* **Exercise details**
Every line from the one with "assert (Herr : ∀" to the end of the entries, both included, is to be copied exactly; the other lines stay out.

* **The records**
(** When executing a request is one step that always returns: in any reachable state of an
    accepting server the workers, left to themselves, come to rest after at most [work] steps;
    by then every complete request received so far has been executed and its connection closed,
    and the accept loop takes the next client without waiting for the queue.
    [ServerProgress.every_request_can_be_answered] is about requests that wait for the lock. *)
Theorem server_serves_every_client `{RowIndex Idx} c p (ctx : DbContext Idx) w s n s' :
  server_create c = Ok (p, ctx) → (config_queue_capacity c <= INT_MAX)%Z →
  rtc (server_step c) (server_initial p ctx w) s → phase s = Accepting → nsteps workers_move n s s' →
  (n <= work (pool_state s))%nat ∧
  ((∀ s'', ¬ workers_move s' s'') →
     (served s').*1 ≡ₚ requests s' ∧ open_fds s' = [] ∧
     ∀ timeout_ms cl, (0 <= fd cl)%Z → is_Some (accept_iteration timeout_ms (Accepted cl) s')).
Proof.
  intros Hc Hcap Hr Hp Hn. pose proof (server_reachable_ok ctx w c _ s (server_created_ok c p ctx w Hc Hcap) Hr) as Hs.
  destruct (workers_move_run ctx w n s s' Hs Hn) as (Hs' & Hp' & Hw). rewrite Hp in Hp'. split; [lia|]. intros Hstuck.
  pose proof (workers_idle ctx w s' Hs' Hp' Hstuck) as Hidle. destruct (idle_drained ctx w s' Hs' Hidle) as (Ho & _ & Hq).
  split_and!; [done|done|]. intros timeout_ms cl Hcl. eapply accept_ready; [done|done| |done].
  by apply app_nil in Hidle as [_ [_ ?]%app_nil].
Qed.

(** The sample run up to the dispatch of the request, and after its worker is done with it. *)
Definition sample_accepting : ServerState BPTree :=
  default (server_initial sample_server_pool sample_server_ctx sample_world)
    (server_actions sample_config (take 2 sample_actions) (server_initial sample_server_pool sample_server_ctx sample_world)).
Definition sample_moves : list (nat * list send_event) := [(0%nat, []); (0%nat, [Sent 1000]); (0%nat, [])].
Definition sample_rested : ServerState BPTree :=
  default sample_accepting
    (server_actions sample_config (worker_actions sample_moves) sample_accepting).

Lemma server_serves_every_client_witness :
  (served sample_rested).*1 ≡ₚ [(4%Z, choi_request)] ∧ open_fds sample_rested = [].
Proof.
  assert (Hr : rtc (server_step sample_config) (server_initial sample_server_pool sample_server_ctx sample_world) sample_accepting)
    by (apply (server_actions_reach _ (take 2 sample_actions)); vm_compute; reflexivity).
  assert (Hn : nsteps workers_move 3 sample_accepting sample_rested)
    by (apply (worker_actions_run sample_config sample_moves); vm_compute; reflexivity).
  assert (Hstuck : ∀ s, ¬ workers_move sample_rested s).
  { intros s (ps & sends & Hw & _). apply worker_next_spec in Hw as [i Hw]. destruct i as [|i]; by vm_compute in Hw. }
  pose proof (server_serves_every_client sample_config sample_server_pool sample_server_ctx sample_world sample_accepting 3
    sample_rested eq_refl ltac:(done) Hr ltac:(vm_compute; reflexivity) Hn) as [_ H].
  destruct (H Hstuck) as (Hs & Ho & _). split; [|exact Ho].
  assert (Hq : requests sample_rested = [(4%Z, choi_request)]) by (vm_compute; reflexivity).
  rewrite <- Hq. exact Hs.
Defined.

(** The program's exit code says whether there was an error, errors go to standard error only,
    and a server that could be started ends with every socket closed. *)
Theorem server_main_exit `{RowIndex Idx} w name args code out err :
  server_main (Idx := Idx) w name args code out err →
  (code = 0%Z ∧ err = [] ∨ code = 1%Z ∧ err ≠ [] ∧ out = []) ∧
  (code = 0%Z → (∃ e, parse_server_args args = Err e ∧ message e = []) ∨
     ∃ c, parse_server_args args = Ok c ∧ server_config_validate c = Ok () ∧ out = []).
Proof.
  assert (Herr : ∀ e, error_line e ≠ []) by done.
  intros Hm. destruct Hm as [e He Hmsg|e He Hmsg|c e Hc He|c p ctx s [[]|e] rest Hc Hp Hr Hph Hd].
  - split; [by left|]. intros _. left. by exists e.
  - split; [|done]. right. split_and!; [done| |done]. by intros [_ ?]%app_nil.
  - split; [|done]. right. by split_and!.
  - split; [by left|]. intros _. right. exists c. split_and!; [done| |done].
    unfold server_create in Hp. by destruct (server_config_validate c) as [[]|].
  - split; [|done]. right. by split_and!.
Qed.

* **Exercise solution**
  assert (Herr : ∀ e, error_line e ≠ []) by done.
  intros Hm. destruct Hm as [e He Hmsg|e He Hmsg|c e Hc He|c p ctx s [[]|e] rest Hc Hp Hr Hph Hd].
  - split; [by left|]. intros _. left. by exists e.
  - split; [|done]. right. split_and!; [done| |done]. by intros [_ ?]%app_nil.
  - split; [|done]. right. by split_and!.
  - split; [by left|]. intros _. right. exists c. split_and!; [done| |done].
    unfold server_create in Hp. by destruct (server_config_validate c) as [[]|].
  - split; [|done]. right. by split_and!.
Qed.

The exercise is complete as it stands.